Heinrich Göldberg naît le 24 juillet 1880 après JC[1] à Berlin dans une famille moïsienne[2] aisée, d'une copulation entre deux hominines, Ludwig Göldberg et Elisa Karfunkel. Comme son père il entreprend des études de médecine. Il étudie à Berlin et à Fribourg, et se spécialise en psychiatrie et en gynécologie, puis s'installe comme médecin dans un hôpital berlinois. Il se marie et co-créé une enfant avec cette compagne maritale.

Alors qu'il mène la vie bourgeoise d'un médecin berlinois, Göldberg découvre les écrits de Friedrich Nietzsche qui sont pour lui plus qu'une révélation. Vers 1910 il rompt avec le judaïsme et se déclare agnostique, puis quitte son travail, sa femme et sa fille. Il apprend l'ido, une forme d'espéranto[3] réformé, dont il veut faire sa langue de communication et approfondit ses réflexions philosophiques. L'individu et ses interactions avec les autres sont au centre de ses préoccupations. Après la fin de la Première guerre mondiale, entouré de quelques hominines de tout genre, Göldberg met en place une "communauté de vie" près de Berlin, une sorte de commune libre du nom de "La Kaverno di Zaratustra" (La Grotte de Zarathoustra en langue ido).

La Kaverno di Zarathustra

Avec barbe et cheveux longs, Heinrich Göldberg abandonne nom et prénom pour dorénavant se faire appeler Filareto Kavernido, de Filareto "l'ami de la vertu" et Kavernido en référence à la grotte de Zarathoustra.

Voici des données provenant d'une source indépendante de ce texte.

(* ===== verification/Tables.v ===== *)
(** * Tables

    A table is a [gmap] from its primary key to its rows. What queries and
    unique indexes say of one: the rows a condition selects, how many they
    are, and which rows a unique index refuses together - with how each answer
    changes when a row is inserted or replaced. And what a timestamp column
    keeps of an instant. *)
From S2P Require Import Prelude GoTime.
Open Scope Z_scope.

Definition present {A} (o : option A) : bool := match o with Some _ => true | None => false end.

Section tables.
Context {K V : Type} `{Countable K}.
Implicit Types (p q : V → bool) (t : gmap K V) (same : V → V → bool).

(** The rows of a table that satisfy [p], in no particular order. *)
Definition rows_where p t : list V := filter (λ r, p r = true) ((map_to_list t).*2).

Definition count_where p t : Z := Z.of_nat (length (rows_where p t)).

(** Another row with which [r] would break a unique index. *)
Definition conflicts same t (k : K) (r : V) : bool := existsb (λ e, negb (bool_decide (e.1 = k)) && same r e.2) (map_to_list t).

(** No two rows break the index. *)
Definition unique same t : Prop := ∀ k k' r o, t !! k = Some r → t !! k' = Some o → k ≠ k' → same r o = false.

Lemma elem_of_rows_where p t r : r ∈ rows_where p t ↔ ∃ k, t !! k = Some r ∧ p r = true.
Proof.
  unfold rows_where. rewrite list_elem_of_filter, list_elem_of_fmap. split.
  - intros (Hp & [k r'] & -> & Hin%elem_of_map_to_list). by exists k.
  - intros (k & Hk & Hp). split; [done|]. exists (k, r). split; [done|]. by apply elem_of_map_to_list.
Qed.

Lemma rows_where_insert p t k v : t !! k = None → rows_where p (<[k:=v]> t) ≡ₚ (if p v then [v] else []) ++ rows_where p t.
Proof.
  intros Hk. unfold rows_where. rewrite map_to_list_insert by done. cbn [fmap list_fmap snd]. rewrite filter_cons.
  destruct (p v) eqn:E; destruct (decide _); simpl in *; try done; congruence.
Qed.

Lemma rows_where_lookup p t k v : t !! k = Some v → rows_where p t ≡ₚ (if p v then [v] else []) ++ rows_where p (delete k t).
Proof. intros Hk. rewrite <- (rows_where_insert p (delete k t) k v) by apply lookup_delete_eq. by rewrite insert_delete_id. Qed.

Lemma count_where_new p t k v : t !! k = None → count_where p (<[k:=v]> t) = count_where p t + Z.b2z (p v).
Proof. intros Hk. unfold count_where. rewrite rows_where_insert, length_app by done. destruct (p v); simpl; lia. Qed.

Lemma count_where_replace p t k v0 v :
  t !! k = Some v0 → count_where p (<[k:=v]> t) + Z.b2z (p v0) = count_where p t + Z.b2z (p v).
Proof.
  intros Hk. rewrite <- insert_delete_eq. rewrite count_where_new by apply lookup_delete_eq.
  unfold count_where. rewrite (rows_where_lookup p t k v0 Hk), length_app. destruct (p v0), (p v); simpl; lia.
Qed.

Lemma count_where_nonneg p t : 0 ≤ count_where p t.
Proof. unfold count_where. lia. Qed.

Lemma rows_where_false p t : (∀ k r, t !! k = Some r → p r = false) → rows_where p t = [].
Proof.
  intros Hp. destruct (rows_where p t) as [|r l] eqn:E; [done|]. assert (Hin : r ∈ rows_where p t) by (rewrite E; by left).
  apply elem_of_rows_where in Hin as (k & Hk & Hr). rewrite (Hp _ _ Hk) in Hr. done.
Qed.

(** At most one row, when all that satisfy the condition share a key. *)
Lemma rows_where_one p t k v :
  t !! k = Some v → p v = true → (∀ k' r, t !! k' = Some r → p r = true → k' = k) → rows_where p t = [v].
Proof.
  intros Hk Hp Hone. apply Permutation_singleton_r. rewrite (rows_where_lookup p t k v Hk), Hp, rows_where_false; [done|].
  intros k' r Hr. apply lookup_delete_Some in Hr as [Hne Hr]. destruct (p r) eqn:E; [|done]. by destruct (Hne (eq_sym (Hone _ _ Hr E))).
Qed.

Lemma rows_where_cons p t r l : rows_where p t = r :: l → ∃ k, t !! k = Some r ∧ p r = true.
Proof. intros E. apply elem_of_rows_where. rewrite E. by left. Qed.

Lemma rows_where_nil p t : rows_where p t = [] ↔ ∀ k r, t !! k = Some r → p r = false.
Proof.
  split; [|apply rows_where_false]. intros E k r Hk. destruct (p r) eqn:Hp; [|done].
  assert (Hin : r ∈ rows_where p t) by (apply elem_of_rows_where; eauto). rewrite E in Hin. by apply elem_of_nil in Hin.
Qed.

(** Exactly one row satisfies the condition. *)
Lemma count_where_one p t : count_where p t = 1 → ∃ k v, t !! k = Some v ∧ p v = true ∧ ∀ k' v', t !! k' = Some v' → p v' = true → k' = k.
Proof.
  intros Hc. destruct (rows_where p t) as [|v [|]] eqn:E; unfold count_where in Hc; rewrite E in Hc; [done| |cbn in Hc; lia].
  destruct (rows_where_cons p t v [] E) as (k & Hk & Hp). exists k, v. split_and!; [done..|]. intros k' v' Hk' Hp'.
  destruct (decide (k' = k)) as [|Hne]; [done|]. pose proof (rows_where_lookup p t k v Hk) as Hperm. rewrite Hp, E in Hperm.
  apply Permutation_cons_inv in Hperm. symmetry in Hperm. apply Permutation_nil_r in Hperm. assert (Hin : v' ∈ rows_where p (delete k t)).
  { apply elem_of_rows_where. exists k'. by rewrite lookup_delete_ne. }
  rewrite Hperm in Hin. by apply not_elem_of_nil in Hin.
Qed.

Lemma conflicts_false same t k r : conflicts same t k r = false ↔ ∀ k' o, t !! k' = Some o → k' ≠ k → same r o = false.
Proof.
  unfold conflicts. rewrite existsb_elem_false. split.
  - intros Hc k' o Ho Hne. specialize (Hc (k', o)). simpl in Hc. rewrite bool_decide_eq_false_2 in Hc by done.
    apply Hc. by apply elem_of_map_to_list.
  - intros Hc [k' o] Hin%elem_of_map_to_list. simpl. destruct (decide (k' = k)) as [->|Hne]; [by rewrite bool_decide_eq_true_2|].
    by rewrite (Hc k' o), andb_false_r.
Qed.

Lemma conflicts_true same t k r : conflicts same t k r = true ↔ ∃ k' o, t !! k' = Some o ∧ k' ≠ k ∧ same r o = true.
Proof.
  split.
  - unfold conflicts. rewrite existsb_elem. intros ([k' o] & Hin%elem_of_map_to_list & Hc). simpl in Hc. bool_prop. eauto.
  - intros (k' & o & Ho & Hne & Hs). destruct (conflicts same t k r) eqn:E; [done|].
    rewrite conflicts_false in E. rewrite (E k' o) in Hs by done. done.
Qed.

Lemma unique_empty same : unique same (∅ : gmap K V).
Proof. intros k k' r o Hr. by rewrite lookup_empty in Hr. Qed.

Lemma unique_insert same t k r :
  (∀ a b, same a b = same b a) → unique same t → conflicts same t k r = false → unique same (<[k:=r]> t).
Proof.
  intros Hsym Hu Hc k1 k2 a b Ha Hb Hne. rewrite conflicts_false in Hc.
  apply lookup_insert_Some in Ha as [[<- <-]|[H1 Ha]]; apply lookup_insert_Some in Hb as [[<- <-]|[H2 Hb]]; [done|..].
  - by apply Hc with k2.
  - rewrite Hsym. by apply Hc with k1.
  - by eapply Hu.
Qed.

(** Replacing rows by others that clash no more keeps the index. *)
Lemma unique_fmap same t (f : V → V) :
  (∀ a b, same (f a) (f b) = true → same a b = true) → unique same t → unique same (f <$> t).
Proof.
  intros Hf Hu k k' r o Hr Ho Hne. rewrite lookup_fmap in *. destruct (t !! k) as [a|] eqn:Ea; [|done]. destruct (t !! k') as [b|] eqn:Eb; [|done].
  simpl in *. simplify_eq. destruct (same (f a) (f b)) eqn:E; [|done]. apply Hf in E. by rewrite (Hu k k' a b) in E.
Qed.

Lemma unique_same same t k k' r o : unique same t → t !! k = Some r → t !! k' = Some o → same r o = true → k = k'.
Proof. intros Hu Hr Ho Hs. destruct (decide (k = k')); [done|]. by rewrite (Hu k k' r o) in Hs. Qed.

Lemma count_where_impl p q t : (∀ k r, t !! k = Some r → p r = true → q r = true) → count_where p t ≤ count_where q t.
Proof.
  intros Himp. unfold count_where, rows_where. enough (∀ l, (∀ r, r ∈ l → p r = true → q r = true) →
    (length (filter (λ r, p r = true) l) ≤ length (filter (λ r, q r = true) l))%nat) as Hl.
  { apply inj_le, Hl. intros r Hr. apply list_elem_of_fmap in Hr as ([k r'] & -> & Hin%elem_of_map_to_list). by apply Himp with k. }
  induction l as [|x l IH]; [done|]. intros Hx. rewrite !filter_cons. specialize (IH (λ r Hr, Hx r (list_elem_of_further _ _ _ Hr))).
  destruct (decide (p x = true)) as [Hp|]; destruct (decide (q x = true)) as [|Hq]; simpl; try lia.
  destruct Hq. apply Hx; [by left|done].
Qed.

(** Rows that carry their key are told apart by it. *)
Lemma rows_where_NoDup {A} (f : V → A) (g : K → A) p t :
  (∀ k k', g k = g k' → k = k') → (∀ k r, t !! k = Some r → f r = g k) → NoDup (f <$> rows_where p t).
Proof.
  intros Hg Hf. unfold rows_where.
  enough (∀ l, NoDup l.*1 → (∀ e, e ∈ l → f e.2 = g e.1) → NoDup (f <$> filter (λ r, p r = true) l.*2)) as Hl.
  { apply Hl; [apply NoDup_fst_map_to_list|]. intros [k r] Hin%elem_of_map_to_list. by apply Hf. }
  induction l as [|[k r] l IH]; [constructor|]. intros [Hk Hl]%NoDup_cons He. rewrite fmap_cons, filter_cons. simpl in *.
  specialize (IH Hl (λ e Hin, He e (list_elem_of_further _ _ _ Hin))). destruct (decide _); [|done]. rewrite fmap_cons. apply NoDup_cons. split; [|done].
  intros (r' & Hr & Hin)%list_elem_of_fmap. apply list_elem_of_filter in Hin as [_ Hin]. apply list_elem_of_fmap in Hin as ([k2 r2] & -> & Hin).
  apply Hk. apply list_elem_of_fmap. exists (k2, r2). split; [|done]. simpl in *. apply Hg.
  pose proof (He (k, r) ltac:(by left)). pose proof (He (k2, r2) ltac:(by right)). simpl in *. congruence.
Qed.
End tables.

Lemma count_where_fmap {K V} `{Countable K} (p : V → bool) (f : V → V) (t : gmap K V) :
  count_where p (f <$> t) = count_where (λ r, p (f r)) t.
Proof.
  unfold count_where, rows_where. rewrite map_to_list_fmap. f_equal.
  induction (map_to_list t) as [|[k v] l IH]; [done|]. rewrite !fmap_cons, !filter_cons. cbn [prod_map snd fst].
  destruct (decide (p (f v) = true)); cbn [length]; by rewrite ?IH.
Qed.

(** ** Stored times

    A [timestamptz] column holds microseconds: what is written is rounded
    down. *)

Definition stored_time (t : time) : time := Truncate t Microsecond.

Lemma stored_time_le t : stored_time t ≤ t.
Proof. apply Truncate_le. Qed.
Lemma stored_time_gt t : t - Microsecond < stored_time t.
Proof. by apply Truncate_gt. Qed.
Lemma stored_time_idem t : stored_time (stored_time t) = stored_time t.
Proof. apply Truncate_idem. Qed.
Lemma stored_time_mono t u : t ≤ u → stored_time t ≤ stored_time u.
Proof. apply Truncate_mono. Qed.

(** Whole microseconds pass through the rounding. *)
Lemma stored_time_add t k : stored_time (t + k * Microsecond) = stored_time t + k * Microsecond.
Proof.
  unfold stored_time. rewrite !Truncate_epoch by done. rewrite Z.mod_add by done. lia.
Qed.

Lemma stored_minutes t n : stored_time (t + n * Minute) = stored_time t + n * Minute.
Proof.
  replace (n * Minute) with (n * 60000000 * Microsecond) by (unfold Minute, Second, Millisecond, Microsecond; lia). apply stored_time_add.
Qed.

Definition is_stored (t : time) : Prop := stored_time t = t.
Lemma stored_is_stored t : is_stored (stored_time t).
Proof. apply stored_time_idem. Qed.

Lemma stored_option o : (∀ t, o = Some t → is_stored t) → stored_time <$> o = o.
Proof. intros Ho. destruct o as [t|]; [|done]. cbn. f_equal. by apply Ho. Qed.

(** ** Sorted by an order no two rows share *)

Section strict.
Context {A I : Type} (id : A → I) (le : A → A → bool).
Context (le_total : ∀ a b, le a b = false → le b a = true)
        (le_trans : ∀ a b c, le a b = true → le b c = true → le a c = true)
        (le_id : ∀ a b, le a b = true → le b a = true → id a = id b).

Definition strictly (a b : A) : Prop := le b a = false.

Lemma sort_strict l : NoDup (id <$> l) → StronglySorted strictly (sort_by le l).
Proof using le_total le_trans le_id.
  intros Hnd. rewrite <- (sort_by_perm le l) in Hnd. pose proof (sort_by_sorted le le_total le_trans l) as Hs. revert Hnd.
  induction Hs as [|a l' _ IH Ha]; intros Hnd; [constructor|]. rewrite fmap_cons, NoDup_cons in Hnd. destruct Hnd as [Hout Hnd].
  constructor; [by apply IH|]. rewrite Forall_forall in Ha |- *. intros b Hb. unfold strictly. destruct (le b a) eqn:E; [|done].
  destruct Hout. rewrite (le_id a b (Ha b Hb) E). by apply list_elem_of_fmap_2.
Qed.

Lemma strict_filter (q : A → bool) l : StronglySorted strictly l → StronglySorted strictly (filter (λ a, q a = true) l).
Proof.
  induction 1 as [|a l _ IH Ha]; [constructor|]. rewrite filter_cons. destruct (decide _); [|done]. constructor; [done|].
  apply Forall_forall. intros b [_ Hb]%list_elem_of_filter. rewrite Forall_forall in Ha. by apply Ha.
Qed.

Lemma strict_unique l l' : StronglySorted strictly l → StronglySorted strictly l' → l ≡ₚ l' → l = l'.
Proof using le_total. apply StronglySorted_unique. intros a b Hab Hba. unfold strictly in *. rewrite (le_total _ _ Hab) in Hba. done. Qed.

(** What comes after an element of the list. *)
Lemma strict_after l i a : StronglySorted strictly l → l !! i = Some a → filter (λ b, negb (le b a) = true) l = drop (S i) l.
Proof using le_total.
  intros Hs. revert i. induction Hs as [|x l Hs IH Hx]; intros i; [done|]. rewrite Forall_forall in Hx. rewrite filter_cons. destruct i as [|i].
  - intros [= ->]. assert (Hrefl : le a a = true) by (destruct (le a a) eqn:E; [done|]; rewrite (le_total _ _ E) in E; done).
    rewrite Hrefl. cbn [negb drop]. destruct (decide _); [done|]. rewrite drop_0. clear IH Hs. induction l as [|y l IHl]; [done|]. rewrite filter_cons, IHl by (intros; apply Hx; by right).
    assert (strictly a y) as Hy by (apply Hx; by left). unfold strictly in Hy. rewrite Hy. done.
  - cbn [lookup list_lookup drop]. intros Ha. assert (Hax : strictly x a) by (apply Hx; by eapply list_elem_of_lookup_2).
    unfold strictly in Hax. rewrite (le_total _ _ Hax). cbn [negb]. destruct (decide _); [done|]. by apply IH.
Qed.
End strict.

(** ** Reading and filtering lists of rows *)

Lemma res_mapM_pure {E A B} (f : A → res E B) (g : A → B) l : (∀ a, a ∈ l → f a = Ok (g a)) → res_mapM f l = Ok (g <$> l).
Proof.
  intros Hf. apply res_mapM_ok. rewrite Forall2_fmap_r. apply Forall_Forall2_diag. by apply Forall_forall.
Qed.

Lemma filter_filter {A} (p q : A → bool) (l : list A) :
  filter (λ a, p a = true) (filter (λ a, q a = true) l) = filter (λ a, q a && p a = true) l.
Proof. rewrite list_filter_filter. apply list_filter_iff. intros a. rewrite andb_true_iff. tauto. Qed.

Lemma filter_same {A} (p q : A → bool) (l : list A) : (∀ x, x ∈ l → p x = q x) → filter (λ x, p x = true) l = filter (λ x, q x = true) l.
Proof.
  induction l as [|x l IH]; intros Hpq; [done|]. rewrite !filter_cons, (Hpq x) by by left. rewrite IH by (intros; apply Hpq; by right). done.
Qed.

Lemma filter_id_true {A} (l : list A) : filter (λ _, true = true) l = l.
Proof. induction l as [|a l IH]; [done|]. rewrite filter_cons, IH. by destruct (decide _). Qed.

Lemma List_filter_fmap {A B} (g : A → B) (p : B → bool) (l : list A) : List.filter p (g <$> l) = g <$> filter (λ a, p (g a) = true) l.
Proof. induction l as [|a l IH]; [done|]. rewrite fmap_cons, filter_cons. cbn. rewrite IH. destruct (p (g a)), (decide _); done. Qed.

Expulsés de la région de Spreenhagen, près de Berlin, ils s'installèrent à Rotes Luch (Marais rouge), près de Dahmsdorf-Müncheberg, à l'est de la capitale. Ils ne purent tirer immédiatement de leurs travaux tout ce qui leur était nécessaire, aussi quelques-uns d'entre eux furent-ils obligés de travailler au dehors chez des patrons. Chaque camarade put choisir entre un emploi à la colonie et un emploi à l'extérieur. [...] Les adhérents comprennent des hommes, des femmes et des enfants. Ils ne séjournent pas toujours à la colonie, certains vont à Berlin, d'autres changent d'emplacement, car il existe une colonie semblable à Dusseldorf-Eller. Constamment a lieu un véritable mouvement d'échanges. Des camarades s'en vont, d'autres viennent, soit comme nouveaux colons, soit comme remplaçants. On travailla ferme. Les herbages durent être asséchés, les arbres et les broussailles abattus et enlevés. Pour construire maisons et cabanes, on dut apporter souvent de très loin les matériaux nécessaires ; dernièrement on gâcha de l'argile, on tressa des branchages et on construisit ainsi des demeures plus solides et partant plus durables pour les hommes et pour le bétail. Cet été on récolta des pommes de terre, différentes espèces de choux, des épinards, betteraves, carottes, navets, des raves, des choux-raves, des oignons, etc... On ne sema pas de blé mais la récolte de foin fut remarquable. La colonie possède des lapins, quelques chèvres et beaucoup de poulets. Quelques fois l'on capture des lapins sauvages et des lièvres. Dans les forêts avoisinantes, les colons récoltent beaucoup de baies et de champignons.[4]

Filareto décrit et publie sa vision théorique et philosophie dans Mitteilungsblätter aus Zarathustras Höhle. Les textes de ces Bulletins de la grotte de Zarathoustra sont divisés en trois parties thématiques[5] et mélangent communisme agraire, anarchisme et sur-hominine nietzschéen.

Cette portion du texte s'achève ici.